Il sergente sembrava affascinato sia dalla bellezza sia dalla linea e dalla simmetria dell’Ago e non riusciva quasi a staccarne gli occhi.
— Benissimo — disse. — Ammetto che è da pazzi pensarlo, ma io devo seguire la traccia indicatami dalla signora Basher.
— A proposito — chiese Devan — come sta? Si è calmata? Era molto agitata quando venne qui.
— Stava benissimo quando noi l’abbiamo lasciata, anche se al primo momento ci è sembrata pazza da legare. Non ho mai visto una donna tanto addolorata. — Tossì. — Ma, tornando alla questione di suo marito… Dunque, qualcuno di voi la chiamò e le disse di venire qui, no?
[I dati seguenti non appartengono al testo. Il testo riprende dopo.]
(** * ArrStalledHandler: a shallow embedding of [main.py]

    The program polls the download queues of Radarr and Sonarr instances,
    remembers in an SQLite table when a stalled download was first seen, and
    once a download has been stalled for longer than [STALLED_TIMEOUT] seconds
    removes and blocklists it and asks the backend to search again.

    The embedding follows the source function by function.  The outside world
    (HTTP backends and the clock) is an oracle [Env]; the SQLite table and the
    list of HTTP requests issued so far are threaded through a state monad
    that can also raise the Python exceptions the code does not catch.
    Logging is left out: it has no influence on control flow. *)

From Stdlib Require Import QArith Ascii String.
From stdpp Require Import gmap strings list pretty.

Set Warnings "-register-all".

Open Scope Z_scope.

(** ** JSON values as Python sees them

    [response.json()] yields [None], [bool], [int], [str], [list] and [dict]
    values (floats are left out of the model).  A dict is kept as an
    association list read by its first binding of a key.  Strings are byte
    strings; on ASCII text they coincide with Python's [str]. *)

Inductive value : Type :=
| VNone
| VBool (b : bool)
| VInt (z : Z)
| VStr (s : string)
| VList (l : list value)
| VDict (d : list (string * value)).

(** Python truth value: [if v:]. *)
Definition truthy (v : value) : bool :=
  match v with
  | VNone => false
  | VBool b => b
  | VInt z => negb (z =? 0)
  | VStr s => negb (String.eqb s "")
  | VList l => match l with [] => false | _ => true end
  | VDict d => match d with [] => false | _ => true end
  end.

(** [d.get(k)] on the association list of a dict. *)
Fixpoint dict_get (d : list (string * value)) (k : string) : option value :=
  match d with
  | [] => None
  | (k', v) :: d' => if String.eqb k' k then Some v else dict_get d' k
  end.

(** [v == s] for a string literal [s]. *)
Definition py_eq_str (v : value) (s : string) : bool :=
  match v with
  | VStr t => String.eqb t s
  | _ => false
  end.

(** *** Strings: [lower], [in], [startswith], [str] *)

Definition lower_ascii (c : ascii) : ascii :=
  let n := N_of_ascii c in
  if ((65 <=? n) && (n <=? 90))%N then ascii_of_N (n + 32) else c.

(** [s.lower()]: ASCII letters are mapped, every other byte is kept. *)
Fixpoint lower (s : string) : string :=
  match s with
  | EmptyString => EmptyString
  | String c s' => String (lower_ascii c) (lower s')
  end.

(** [hay.startswith(p)]. *)
Fixpoint startswith (hay p : string) {struct p} : bool :=
  match p, hay with
  | EmptyString, _ => true
  | String a p', String b hay' => if Ascii.eqb a b then startswith hay' p' else false
  | String _ _, EmptyString => false
  end.

(** [needle in hay]. *)
Fixpoint contains (needle hay : string) : bool :=
  startswith hay needle ||
  match hay with
  | EmptyString => false
  | String _ hay' => contains needle hay'
  end.

Fixpoint join (sep : string) (l : list string) : string :=
  match l with
  | [] => ""
  | [s] => s
  | s :: l' => s +:+ sep +:+ join sep l'
  end.

Definition hex_digit (n : N) : ascii :=
  if (n <? 10)%N then ascii_of_N (48 + n) else ascii_of_N (87 + n).

(** One character of [repr] of a string quoted with [q]. *)
Definition repr_char (q c : ascii) : string :=
  let n := N_of_ascii c in
  if Ascii.eqb c q || Ascii.eqb c "\" then String "\" (String c "")
  else if (n =? 9)%N then "\t"
  else if (n =? 10)%N then "\n"
  else if (n =? 13)%N then "\r"
  else if ((n <? 32) || (n =? 127))%N
       then String "\" (String "x" (String (hex_digit (n / 16)) (String (hex_digit (n mod 16)) "")))
  else String c "".

Fixpoint concat_map_chars (f : ascii -> string) (s : string) : string :=
  match s with
  | EmptyString => EmptyString
  | String c s' => f c +:+ concat_map_chars f s'
  end.

(** [repr(s)]: single quotes unless the text has a single quote and no
    double quote. *)
Definition dquote : ascii := ascii_of_N 34.

Definition repr_str (s : string) : string :=
  let q : ascii :=
    if contains "'" s && negb (contains (String dquote "") s) then dquote else "'"%char in
  String q (concat_map_chars (repr_char q) s +:+ String q "").

Fixpoint py_repr (v : value) : string :=
  match v with
  | VNone => "None"
  | VBool true => "True"
  | VBool false => "False"
  | VInt z => pretty z
  | VStr s => repr_str s
  | VList l => "[" +:+ join ", " (map py_repr l) +:+ "]"
  | VDict d =>
      "{" +:+ join ", " (map (fun kv => match kv with
                                        | (k, x) => repr_str k +:+ ": " +:+ py_repr x
                                        end) d) +:+ "}"
  end.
— Esatto, sergente — intervenne Holcombe. — Glenn Basher ci piantò in asso a metà di un esperimento e… — sorrise imbarazzato — pensammo che fosse tornato a casa.
— Era qui un minuto prima — spiegò Sam schioccando le dita — e dopo un minuto non c’era più. Pensavamo che la moglie ci potesse spiegare questa scomparsa, scomparsa, convenitene, molto misteriosa.
— Un rebus bell’e buono — commentò asciutto il sergente — porte e finestre chiuse, ventilatori fermi, ecc. Eppure, qualcuno scompare.
— Esatto, ispettore — disse Tooksberry.